Em uma cidade de uma região "muito pobre", Gabeira encontrou uma equipe de uma revista americana que, segundo ele, simpatizou com o então jovem jornalista. Um fotógrafo americano foi com Gabeira ao cemitério local, de onde era possível ver em primeiro plano as cruzes e, em segundo plano, a cidade.
"Ele disse assim: 'Vou fazer agora para você ver o que é um 'establishing shot', um take [enquadramento] que dá a ideia da história que vamos contar", disse o jornalista.
"Aquela preocupação dele de encontrar uma imagem que pudesse sintetizar a história me pareceu muito interessante. Comecei a ver como as pessoas se preocupavam com contar histórias e que problemas havia ali para contar. Acho que aprendi muito ali e, por isso, não esqueço a lição que recebi", completou.
Vida de deputado
Comentarista de política, Gabeira também já esteve "do outro lado": por quatro mandatos, de 1995 a 2011, foi deputado federal pelo Rio de Janeiro.

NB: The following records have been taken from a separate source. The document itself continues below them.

(* ===== verification/Core.v ===== *)
(** * Shared data of the core crate

    The protocol limits of [limits.rs] and the data types of [machine.rs]:
    channels, conversations, events, actions, results and metrics. *)

From S2P Require Import Prelude.

(** ** limits.rs *)

Definition TRANSPORT_PACKET_OVERHEAD : Z := 32.
Definition ENDPOINT_MESSAGE_OVERHEAD : Z := 17.
Definition MIN_PADDING : Z := 1.
Definition MAX_TRANSPORT_PACKET_SIZE : Z := 64 * 1024.
Definition MAX_SESSION_DATA_SIZE : Z := 65535.
Definition LOCAL_COOLDOWN_INITIAL_MS : Z := 50.
Definition LOCAL_COOLDOWN_MAX_MS : Z := 200.
Definition SESSION_TOMBSTONE_MS : Z := Z.shiftl 646 10.

Definition effective_transport_mtu (configured_mtu : Z) : Z :=
  configured_mtu `min` MAX_TRANSPORT_PACKET_SIZE.

(** ** machine.rs: data *)

(** [u16] and [u64] identifiers. *)
Abbreviation ChannelId := Z (only parsing).
Abbreviation ConvId := Z (only parsing).

Inductive CloseReason : Set := LocalClosed | RemoteClosed | Reset | Error.

(** [reason as u8] for the [repr(u8)] enum. *)
Definition close_reason_u8 (r : CloseReason) : Z :=
  match r with LocalClosed => 0 | RemoteClosed => 1 | Reset => 2 | Error => 3 end.

Record CoreMetrics := {
  packets_received : Z;
  packets_sent : Z;
  packets_dropped : Z;
  authentication_failures : Z;
  freshness_drops : Z;
  replay_drops : Z;
  malformed_packets : Z;
  send_failures : Z;
  active_sessions : Z;
  active_sequences : Z;
  latest_seq_time : Z;
}.

(** [CoreMetrics::default()] *)
Definition default_metrics : CoreMetrics :=
  Build_CoreMetrics 0 0 0 0 0 0 0 0 0 0 0.

Inductive CoreEvent : Type :=
  | TransportPacketReceived (channel_id : ChannelId) (bytes : list Z)
  | TransportPacketSendFailed (channel_id : ChannelId) (bytes : list Z)
  | SessionOpen
  | SessionWrite (conv_id : ConvId) (bytes : list Z)
  | SessionClose (conv_id : ConvId) (reason : CloseReason).

Inductive CoreAction : Type :=
  | SendTransportPacket (channel_id : ChannelId) (bytes : list Z)
  | OpenSession (conv_id : ConvId)
  | WriteSession (conv_id : ConvId) (bytes : list Z)
  | CloseSession (conv_id : ConvId) (reason : CloseReason).

Inductive CoreEventResult : Type :=
  | ResultNone
  | SessionCreated (conv_id : ConvId)
  | SessionWriteBlocked.

#[global] Instance eta_CoreMetrics : Eta CoreMetrics := λ m,
  Build_CoreMetrics (packets_received m) (packets_sent m) (packets_dropped m)
    (authentication_failures m) (freshness_drops m) (replay_drops m)
    (malformed_packets m) (send_failures m) (active_sessions m)
    (active_sequences m) (latest_seq_time m).

#[export] Instance CloseReason_eq_dec : EqDecision CloseReason.
Proof. solve_decision. Defined.

#[export] Instance CoreAction_eq_dec : EqDecision CoreAction.
Proof. solve_decision. Defined.

(** ** Facts *)

Lemma effective_transport_mtu_le m :
  effective_transport_mtu m <= MAX_TRANSPORT_PACKET_SIZE.
Proof. apply Z.le_min_r. Qed.

Lemma close_reason_u8_inj r1 r2 :
  close_reason_u8 r1 = close_reason_u8 r2 → r1 = r2.
Proof. by destruct r1, r2. Qed.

"Quando caí na Câmara dos Deputados pela primeira vez, convivi com 512 parlamentares", disse o jornalista, que comparou a situação de convivência entre os políticos com a situação que se vive com os companheiros de uma cadeia, em que não se costuma perguntar o motivo para a outra pessoa estar ali.
"Você é colocado a conviver com pessoas que não escolheu", afirmou.
Entre os diferentes políticos, mesmo com divergências ideológicas, a convivência e o desenvolvimento de uma certa relação pessoal acabam sendo inevitáveis na avaliação de Gabeira.
"Quando você está com pessoas, não tem outro caminho a não ser se relacionar, acho eu", afirmou o jornalista, que disse ter tido as mais diferentes conversas com políticos de diversos espectros —de Severino Cavalcanti, a Jair Bolsonaro e Roberto Jefferson.
'Eterno aprendiz' no jornalismo
Aos 80 anos, Gabeira afirma que, para o ofício de jornalista, há benefícios por envelhecer: "Você tem uma tranquilidade maior, tem mais experiência", disse. Mesmo assim, destaca que é preciso tomar cuidado para não cair em uma "armadilha": a perda da curiosidade.
"Supor que já viu tudo, ou que aquilo já está conhecido por você... Quem chegar à condição de mais adulto se achando mestre, um conhecedor total, acho que tende a perder um pouco. Ele tem que continuar com a mesma perspectiva de ser curioso e aprendiz", afirmou o jornalista, que se definiu como um "eterno aprendiz".